■ Dataset content:
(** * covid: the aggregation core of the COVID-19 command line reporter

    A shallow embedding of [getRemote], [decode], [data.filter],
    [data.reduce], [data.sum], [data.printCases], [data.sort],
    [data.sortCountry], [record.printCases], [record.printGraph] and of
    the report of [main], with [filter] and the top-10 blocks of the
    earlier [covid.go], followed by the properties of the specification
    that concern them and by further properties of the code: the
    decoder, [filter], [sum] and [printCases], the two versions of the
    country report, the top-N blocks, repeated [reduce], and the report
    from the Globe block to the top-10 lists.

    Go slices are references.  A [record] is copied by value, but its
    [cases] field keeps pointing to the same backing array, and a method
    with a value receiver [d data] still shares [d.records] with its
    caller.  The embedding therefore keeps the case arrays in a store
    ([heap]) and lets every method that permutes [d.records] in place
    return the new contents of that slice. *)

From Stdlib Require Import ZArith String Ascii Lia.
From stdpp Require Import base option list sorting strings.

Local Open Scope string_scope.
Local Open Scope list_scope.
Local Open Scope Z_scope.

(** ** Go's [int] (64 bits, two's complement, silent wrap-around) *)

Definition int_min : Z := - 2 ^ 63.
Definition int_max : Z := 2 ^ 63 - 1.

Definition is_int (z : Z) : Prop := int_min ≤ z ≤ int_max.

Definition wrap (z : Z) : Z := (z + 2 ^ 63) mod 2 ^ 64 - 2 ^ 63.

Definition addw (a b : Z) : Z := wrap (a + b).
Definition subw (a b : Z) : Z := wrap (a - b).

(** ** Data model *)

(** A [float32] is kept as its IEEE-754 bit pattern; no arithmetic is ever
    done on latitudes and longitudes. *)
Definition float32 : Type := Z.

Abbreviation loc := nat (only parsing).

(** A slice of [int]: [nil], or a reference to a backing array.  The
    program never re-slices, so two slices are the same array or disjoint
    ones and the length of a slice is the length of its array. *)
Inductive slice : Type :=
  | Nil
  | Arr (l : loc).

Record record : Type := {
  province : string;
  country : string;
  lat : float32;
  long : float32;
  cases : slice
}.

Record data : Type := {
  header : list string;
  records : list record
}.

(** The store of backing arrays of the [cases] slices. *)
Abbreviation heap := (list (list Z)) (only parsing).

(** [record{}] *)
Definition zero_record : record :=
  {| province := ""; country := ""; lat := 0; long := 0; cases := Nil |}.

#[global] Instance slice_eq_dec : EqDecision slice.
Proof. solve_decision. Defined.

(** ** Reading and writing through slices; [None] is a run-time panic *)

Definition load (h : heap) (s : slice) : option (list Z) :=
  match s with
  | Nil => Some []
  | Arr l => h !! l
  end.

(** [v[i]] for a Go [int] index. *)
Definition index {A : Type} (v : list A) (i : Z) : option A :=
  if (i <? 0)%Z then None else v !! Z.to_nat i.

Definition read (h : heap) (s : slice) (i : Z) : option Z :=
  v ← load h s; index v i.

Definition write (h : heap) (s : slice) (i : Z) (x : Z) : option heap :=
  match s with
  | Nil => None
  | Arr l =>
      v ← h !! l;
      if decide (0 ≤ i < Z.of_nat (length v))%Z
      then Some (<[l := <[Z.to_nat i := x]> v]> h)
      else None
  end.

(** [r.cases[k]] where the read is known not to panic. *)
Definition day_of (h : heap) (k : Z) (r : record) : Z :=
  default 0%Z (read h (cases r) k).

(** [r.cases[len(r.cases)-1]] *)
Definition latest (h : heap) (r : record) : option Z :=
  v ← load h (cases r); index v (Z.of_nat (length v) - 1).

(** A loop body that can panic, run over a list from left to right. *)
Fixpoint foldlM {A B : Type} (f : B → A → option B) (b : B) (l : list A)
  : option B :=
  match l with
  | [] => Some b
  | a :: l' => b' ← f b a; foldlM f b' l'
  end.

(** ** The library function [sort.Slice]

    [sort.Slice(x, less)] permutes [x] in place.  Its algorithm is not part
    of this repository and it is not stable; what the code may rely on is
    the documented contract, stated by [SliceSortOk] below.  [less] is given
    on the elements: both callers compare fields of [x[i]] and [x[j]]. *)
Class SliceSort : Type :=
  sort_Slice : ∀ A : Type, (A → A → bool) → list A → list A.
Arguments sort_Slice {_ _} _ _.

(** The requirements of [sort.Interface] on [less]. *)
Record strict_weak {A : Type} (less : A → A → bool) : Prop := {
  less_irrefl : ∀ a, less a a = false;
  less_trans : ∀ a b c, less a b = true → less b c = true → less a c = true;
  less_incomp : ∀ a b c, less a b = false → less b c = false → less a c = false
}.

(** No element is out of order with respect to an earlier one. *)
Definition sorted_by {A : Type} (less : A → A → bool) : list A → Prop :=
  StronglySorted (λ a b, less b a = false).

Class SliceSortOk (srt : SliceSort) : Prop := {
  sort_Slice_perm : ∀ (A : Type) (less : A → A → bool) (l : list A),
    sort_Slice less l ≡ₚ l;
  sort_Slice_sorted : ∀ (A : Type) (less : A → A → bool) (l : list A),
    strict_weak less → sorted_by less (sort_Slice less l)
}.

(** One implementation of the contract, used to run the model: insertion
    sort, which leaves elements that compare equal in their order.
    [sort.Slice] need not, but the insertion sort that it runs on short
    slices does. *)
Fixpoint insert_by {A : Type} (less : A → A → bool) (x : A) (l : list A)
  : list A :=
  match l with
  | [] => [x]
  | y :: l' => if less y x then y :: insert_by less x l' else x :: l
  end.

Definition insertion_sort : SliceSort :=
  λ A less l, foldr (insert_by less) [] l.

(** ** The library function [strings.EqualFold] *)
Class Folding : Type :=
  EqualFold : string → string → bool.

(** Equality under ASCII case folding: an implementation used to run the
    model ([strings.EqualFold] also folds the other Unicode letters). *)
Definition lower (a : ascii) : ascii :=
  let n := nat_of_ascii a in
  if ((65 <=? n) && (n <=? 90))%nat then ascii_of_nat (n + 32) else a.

* * *

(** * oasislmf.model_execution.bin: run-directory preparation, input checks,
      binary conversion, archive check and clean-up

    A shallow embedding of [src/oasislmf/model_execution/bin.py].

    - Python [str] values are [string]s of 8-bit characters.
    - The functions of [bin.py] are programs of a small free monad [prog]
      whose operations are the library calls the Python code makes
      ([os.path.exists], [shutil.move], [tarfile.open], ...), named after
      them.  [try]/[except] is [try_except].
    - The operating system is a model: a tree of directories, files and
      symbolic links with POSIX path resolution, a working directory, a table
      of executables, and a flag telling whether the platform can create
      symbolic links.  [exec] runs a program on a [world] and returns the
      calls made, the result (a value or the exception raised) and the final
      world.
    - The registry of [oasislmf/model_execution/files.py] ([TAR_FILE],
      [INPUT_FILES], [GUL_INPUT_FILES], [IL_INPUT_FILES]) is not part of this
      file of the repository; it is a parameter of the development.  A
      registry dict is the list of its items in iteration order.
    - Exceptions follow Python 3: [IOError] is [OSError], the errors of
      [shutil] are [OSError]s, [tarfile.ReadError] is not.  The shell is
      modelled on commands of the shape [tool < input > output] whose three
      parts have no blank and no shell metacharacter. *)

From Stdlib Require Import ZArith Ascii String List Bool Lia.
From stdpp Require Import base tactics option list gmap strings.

---

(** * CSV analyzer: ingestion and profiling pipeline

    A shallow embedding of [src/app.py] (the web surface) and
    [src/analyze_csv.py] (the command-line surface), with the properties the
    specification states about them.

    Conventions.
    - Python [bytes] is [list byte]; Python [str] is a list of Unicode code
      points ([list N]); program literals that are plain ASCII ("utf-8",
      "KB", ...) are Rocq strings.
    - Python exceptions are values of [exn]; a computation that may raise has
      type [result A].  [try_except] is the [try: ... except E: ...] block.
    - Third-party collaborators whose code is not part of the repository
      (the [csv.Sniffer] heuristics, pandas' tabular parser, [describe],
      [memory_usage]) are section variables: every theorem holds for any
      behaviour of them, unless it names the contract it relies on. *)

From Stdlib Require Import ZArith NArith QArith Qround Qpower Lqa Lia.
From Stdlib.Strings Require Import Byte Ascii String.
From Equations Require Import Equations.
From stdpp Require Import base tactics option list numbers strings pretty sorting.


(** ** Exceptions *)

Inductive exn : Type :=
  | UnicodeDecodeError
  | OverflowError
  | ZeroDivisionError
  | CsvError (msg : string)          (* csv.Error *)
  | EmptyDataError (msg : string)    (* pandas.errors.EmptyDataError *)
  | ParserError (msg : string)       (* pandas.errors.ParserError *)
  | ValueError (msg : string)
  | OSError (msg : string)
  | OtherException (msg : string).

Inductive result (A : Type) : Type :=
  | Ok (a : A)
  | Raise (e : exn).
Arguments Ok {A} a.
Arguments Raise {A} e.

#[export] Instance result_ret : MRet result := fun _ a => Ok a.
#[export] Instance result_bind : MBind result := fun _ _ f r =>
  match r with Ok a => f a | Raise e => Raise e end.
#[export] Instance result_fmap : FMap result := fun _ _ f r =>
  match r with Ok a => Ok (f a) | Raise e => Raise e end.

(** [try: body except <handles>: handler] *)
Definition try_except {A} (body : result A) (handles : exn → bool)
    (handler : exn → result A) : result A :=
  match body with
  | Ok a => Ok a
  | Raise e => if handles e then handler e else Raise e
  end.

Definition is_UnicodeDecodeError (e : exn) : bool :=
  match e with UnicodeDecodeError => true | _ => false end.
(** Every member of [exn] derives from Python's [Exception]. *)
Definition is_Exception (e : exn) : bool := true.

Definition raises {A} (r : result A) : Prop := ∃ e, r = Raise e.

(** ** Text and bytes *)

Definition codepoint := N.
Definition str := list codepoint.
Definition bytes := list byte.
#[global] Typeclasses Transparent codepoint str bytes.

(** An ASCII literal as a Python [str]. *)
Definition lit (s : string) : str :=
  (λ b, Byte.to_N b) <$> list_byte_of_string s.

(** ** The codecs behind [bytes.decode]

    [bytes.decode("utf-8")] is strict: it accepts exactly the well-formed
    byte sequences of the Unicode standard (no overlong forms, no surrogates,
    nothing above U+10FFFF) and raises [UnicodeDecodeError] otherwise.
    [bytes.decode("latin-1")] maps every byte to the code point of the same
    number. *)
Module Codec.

■ What this task involves: Among the records above, determine how many lines contain "else", then report the number only.

■ Output of the exercise: 5